(** Why [pass] and [verify_body] redeem. *)
Definition waited (r : Request) (cfg : Cfg) (required : Assurance) : Reason := fun wk token e g =>
  exists grant ctx, redeemable r cfg required wk grant ctx /\ token = default [] (query_param r (bs "t"))
    /\ e = nojs_expiry grant /\ g = nojs_grant cfg wk required ctx (Nojs.path grant).
Definition worked (l : Location) (r : Request) : Reason := fun wk token e g =>
  exists sub pk ctx d, checked l r wk sub pk ctx d /\ token = sub_token sub /\ e = sub_exp sub
    /\ g = pow_grant l wk pk ctx d.
Lemma redeem_done token e g s : idle s.1 -> (redeem token e g s).1 = NGX_DONE.
Proof.
  intros [Hu _]. destruct s as [rq w]. unfold redeem, bind at 1 2, get_rq, get_worker. cbn [fst snd].
  destruct (cluster w) as [rt|].
  - destruct (Cluster.redeem _ _ _ _ _ _ _ _) as [cs rt']. unfold bind.
    destruct (_ (rq, w)) as [u s1]. destruct (put_worker _ s1) as [u2 s2]. by destruct (finish_all _ s2).
  - unfold bind. assert ((consume_token token e (rq, w)).2.1 = rq) as Hrq.
    { unfold consume_token, bind, get_worker, now, put_worker, ret. cbn [fst snd]. destruct (zone w); [|done].
      cbn [fst snd]. by destruct (Ledger.consume _ _ _ _). }
    destruct (consume_token token e (rq, w)) as [o [rq1 w1]]. simpl in Hrq. subst rq1.
    by destruct (finish_eq o g rq w1 Hu) as (rq' & x & -> & _).
Qed.
Lemma pass_fate W r cfg t a : fated W (waited r cfg a) (pass r cfg t a).
Proof.
  intros [rq w] Hs. rewrite pass_eq. destruct (key_ok cfg) eqn:Hk; cbn [negb]; [|apply answer_headers; [repeat constructor|done]]. cbv zeta.
  assert (idle (record_in (bs "rejected") (bs "invalid_grant") 0 rq)
    /\ same (rq, w) (record_in (bs "rejected") (bs "invalid_grant") 0 rq, w)) as [H1 E1] by exact (mild_record (bs "rejected") (bs "invalid_grant") 0 (rq, w) Hs).
  set (rq1 := record_in _ _ _ rq) in *. clearbody rq1.
  assert (same (rq, w) (rq1, tick w)) as E2 by (destruct E1; by split).
  assert (forall rc, rc <> NGX_DONE -> fate W (waited r cfg a) (rq, w) rc (rq1, tick w)) as Hleft by (intros; by apply LeftToNginx).
  destruct a as [d|delay]; [by apply Hleft|]. destruct (client_context _ _ _) as [ctx|] eqn:Hc; [|by apply Hleft].
  destruct (Nojs.verify _ _ _ ctx) as [g|g|] eqn:Hv.
  - destruct (Z.eqb_spec (Nojs.delay g) delay) as [<-|]; [|by apply Hleft]. cbn [negb].
    eapply (Redeems _ _ _ _ _ w _ _ _ (rq1, tick w)); try done; [by apply redeem_done|].
    exists g, ctx. by split_and!.
  - eapply fate_after; [|by apply nojs_page_fate]. destruct E2. by split.
  - eapply fate_after; [exact E2|]. apply answer_headers; [repeat constructor|done].
Qed.
(** What a request can redeem when it arrives, and when its body is there. *)
Definition on_arrival (loc : option Location) (r : Request) : Reason := fun wk token e g =>
  exists l, loc = Some l /\ internal (resolve l) r = Some (bs "pass") /\ method_name r = bs "GET"
    /\ waited r (resolve l) (required_assurance l) wk token e g.
Definition on_body (loc : option Location) (r : Request) : Reason := fun wk token e g =>
  exists l, loc = Some l /\ worked l r wk token e g.
Lemma fated_default W J (m : M Z) :
  fated W J m -> fated W J (rc <~ (rc <~ m; ret (Some rc)); ret (default NGX_DECLINED rc)).
Proof. apply fated_ext. intros s. unfold bind, ret. by destruct (m s). Qed.
Lemma bind_assoc {X Y Z} (m : M X) (k : X -> M Y) (h : Y -> M Z) s :
  bind (bind m k) h s = bind m (fun x => bind (k x) h) s.
Proof. unfold bind. by destruct (m s). Qed.
Lemma route_fate r cfg suffix a t :
  fated True (fun wk token e g => suffix = bs "pass" /\ method_name r = bs "GET" /\ waited r cfg a wk token e g)
    (rc <~ route_internal r cfg suffix a t; ret (default NGX_DECLINED rc)).
Proof.
  unfold route_internal. cbv zeta. eapply fated_ext; [intros s; apply bind_assoc|].
  apply fated_bind; [destruct (_ || _); milds|intros _]. unfold method_ok.
  destruct (negb _) eqn:Hok; [eapply (fated_ext _ _ _ (ret NOT_ALLOWED)); [done|by apply fated_ret]|].
  destruct (beq suffix (bs "challenge")); [apply fated_default, issue_fate|].
  destruct (beq suffix (bs "solver.js")).
  { eapply fated_ext; [intros s; apply bind_assoc|]. apply fated_bind; [milds|intros _]. apply fated_default, solver_fate. }
  destruct (beq suffix (bs "verify")); [by apply fated_default, verify_solution_fate|].
  destruct (beq suffix (bs "status")); [apply fated_default, status_fate|].
  destruct (beq suffix (bs "pass")) eqn:Hp.
  - apply fated_default. eapply fated_mono; [|apply pass_fate]. intros wk tok e g Hw. apply beq_true in Hp as ->.
    split; [done|]. split; [|done]. apply negb_false_iff in Hok. by apply beq_true.
  - eapply (fated_ext _ _ _ (ret NGX_DECLINED)); [done|by apply fated_ret].
Qed.
Lemma deny_fate W J : fated W J deny.
Proof. unfold deny. fates. Qed.
Lemma access_fate loc r : fated True (on_arrival loc r) (pow_gate_access loc r).
Proof.
  destruct loc as [l|]; [|by apply fated_ret]. unfold pow_gate_access. destruct (negb _); [by fates|]. cbv zeta.
  apply fated_bind; [milds|intros _]. fold (internal (resolve l) r). fold (required_assurance l).
  destruct (internal (resolve l) r) as [suffix|] eqn:Hi.
  - eapply fated_mono; [|apply route_fate]. intros wk t e g (-> & ? & ?). by exists l.
  - destruct (is_trusted (trusted l)); [by fates|]. pose proof (deny_fate True) as Hdeny.
    destruct (Decision.parse _); fates.
Qed.
Lemma verify_body_fate loc r : fated False (on_body loc r) (verify_body loc r ;~ ret NGX_DONE).
Proof.
  intros [rq w] Hs.
  replace (bind _ _ (rq, w)) with (NGX_DONE, (verify_body loc r (rq, w)).2)
    by (unfold bind, ret; by destruct (verify_body loc r (rq, w))).
  cbn [fst snd]. assert (forall code rq1 w1, idle rq1 -> same (rq, w) (rq1, w1) ->
    fate False (on_body loc r) (rq, w) NGX_DONE (finalize_status code (rq1, w1)).2) as Hout.
  { intros code rq1 w1 [Hu Hw] E1. unfold finalize_status, send, bind.
    destruct (send_body_answer code text_plain (bs "rejected" ++ [Byte.x0a]) [] true rq1 w1 Hu) as (rc & rq' & x & E0 & F1 & F2 & F3 & F4);
      [by constructor|]. unfold send_with_headers. rewrite E0. cbn [snd].
    eapply (Answered _ _ _ _ _ x); [done|done| |simpl in *; congruence|etransitivity; [exact E1|by split]].
    intros v Hv%F4. set_solver. }
  destruct loc as [l|]; [|exact (Hout BAD_REQUEST rq w Hs ltac:(reflexivity))].
  destruct (submission_of l r w) as [[[[sub pk] ctx] d]|] eqn:Es.
  - apply submission_of_Some in Es. rewrite (verify_body_checked _ _ _ _ _ _ _ _ Es). cbn [snd].
    destruct (mild_record (bs "rejected") (bs "invalid_submission") (cfg_difficulty (resolve l)) (rq, w) Hs) as [H1 E1].
    eapply (Redeems _ _ _ _ _ w _ _ _ (opened l rq, tick w)); [done| |done|done|done| |done].
    + exists l. split; [done|]. exists sub, pk, ctx, d. by split_and!.
    + destruct E1. by split.
  - destruct (verify_body_unchecked l r rq w) as (code & rq1 & w1 & -> & F1 & F2 & _ & F4 & F5 & F6).
    { intros sub pk ctx d Hck%submission_of_Some. congruence. }
    apply Hout; [destruct Hs as [[? ?] ?]; unfold idle, unanswered; simpl in *; by rewrite F1, F2, F5|].
    by destruct F6 as [-> | ->]; split.
Qed.
Lemma body_ready_fate loc r : fated False (on_body loc r) (body_ready loc r ;~ ret NGX_DONE).
Proof.
  assert (forall st ct b hs, Forall (fun kv => cookie_name kv.1 = false) hs ->
    fated False (on_body loc r) (bind (_ <~ send_and_finish_with_headers st ct b hs; ret tt) (fun _ => ret NGX_DONE))) as Hout.
  { intros st ct b hs Hhs. eapply fated_ext; [|apply (answer_headers False (on_body loc r) st ct b hs Hhs)]. intros s.
    unfold send_and_finish_with_headers, bind, ret. by destruct (send_with_headers _ _ _ _ s). }
  unfold body_ready. destruct loc as [l|]; apply Hout; repeat constructor.
Qed.
End handlers.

#### Task statement:
Copy out, word for word, the part of the entries above that begins at the line with "fated True (fun" and ends at the line with "- destruct (is_trusted", including both.

#### Written solution:
  fated True (fun wk token e g => suffix = bs "pass" /\ method_name r = bs "GET" /\ waited r cfg a wk token e g)
    (rc <~ route_internal r cfg suffix a t; ret (default NGX_DECLINED rc)).
Proof.
  unfold route_internal. cbv zeta. eapply fated_ext; [intros s; apply bind_assoc|].
  apply fated_bind; [destruct (_ || _); milds|intros _]. unfold method_ok.
  destruct (negb _) eqn:Hok; [eapply (fated_ext _ _ _ (ret NOT_ALLOWED)); [done|by apply fated_ret]|].
  destruct (beq suffix (bs "challenge")); [apply fated_default, issue_fate|].
  destruct (beq suffix (bs "solver.js")).
  { eapply fated_ext; [intros s; apply bind_assoc|]. apply fated_bind; [milds|intros _]. apply fated_default, solver_fate. }
  destruct (beq suffix (bs "verify")); [by apply fated_default, verify_solution_fate|].
  destruct (beq suffix (bs "status")); [apply fated_default, status_fate|].
  destruct (beq suffix (bs "pass")) eqn:Hp.
  - apply fated_default. eapply fated_mono; [|apply pass_fate]. intros wk tok e g Hw. apply beq_true in Hp as ->.
    split; [done|]. split; [|done]. apply negb_false_iff in Hok. by apply beq_true.
  - eapply (fated_ext _ _ _ (ret NGX_DECLINED)); [done|by apply fated_ret].
Qed.
Lemma deny_fate W J : fated W J deny.
Proof. unfold deny. fates. Qed.
Lemma access_fate loc r : fated True (on_arrival loc r) (pow_gate_access loc r).
Proof.
  destruct loc as [l|]; [|by apply fated_ret]. unfold pow_gate_access. destruct (negb _); [by fates|]. cbv zeta.
  apply fated_bind; [milds|intros _]. fold (internal (resolve l) r). fold (required_assurance l).
  destruct (internal (resolve l) r) as [suffix|] eqn:Hi.
  - eapply fated_mono; [|apply route_fate]. intros wk t e g (-> & ? & ?). by exists l.
  - destruct (is_trusted (trusted l)); [by fates|]. pose proof (deny_fate True) as Hdeny.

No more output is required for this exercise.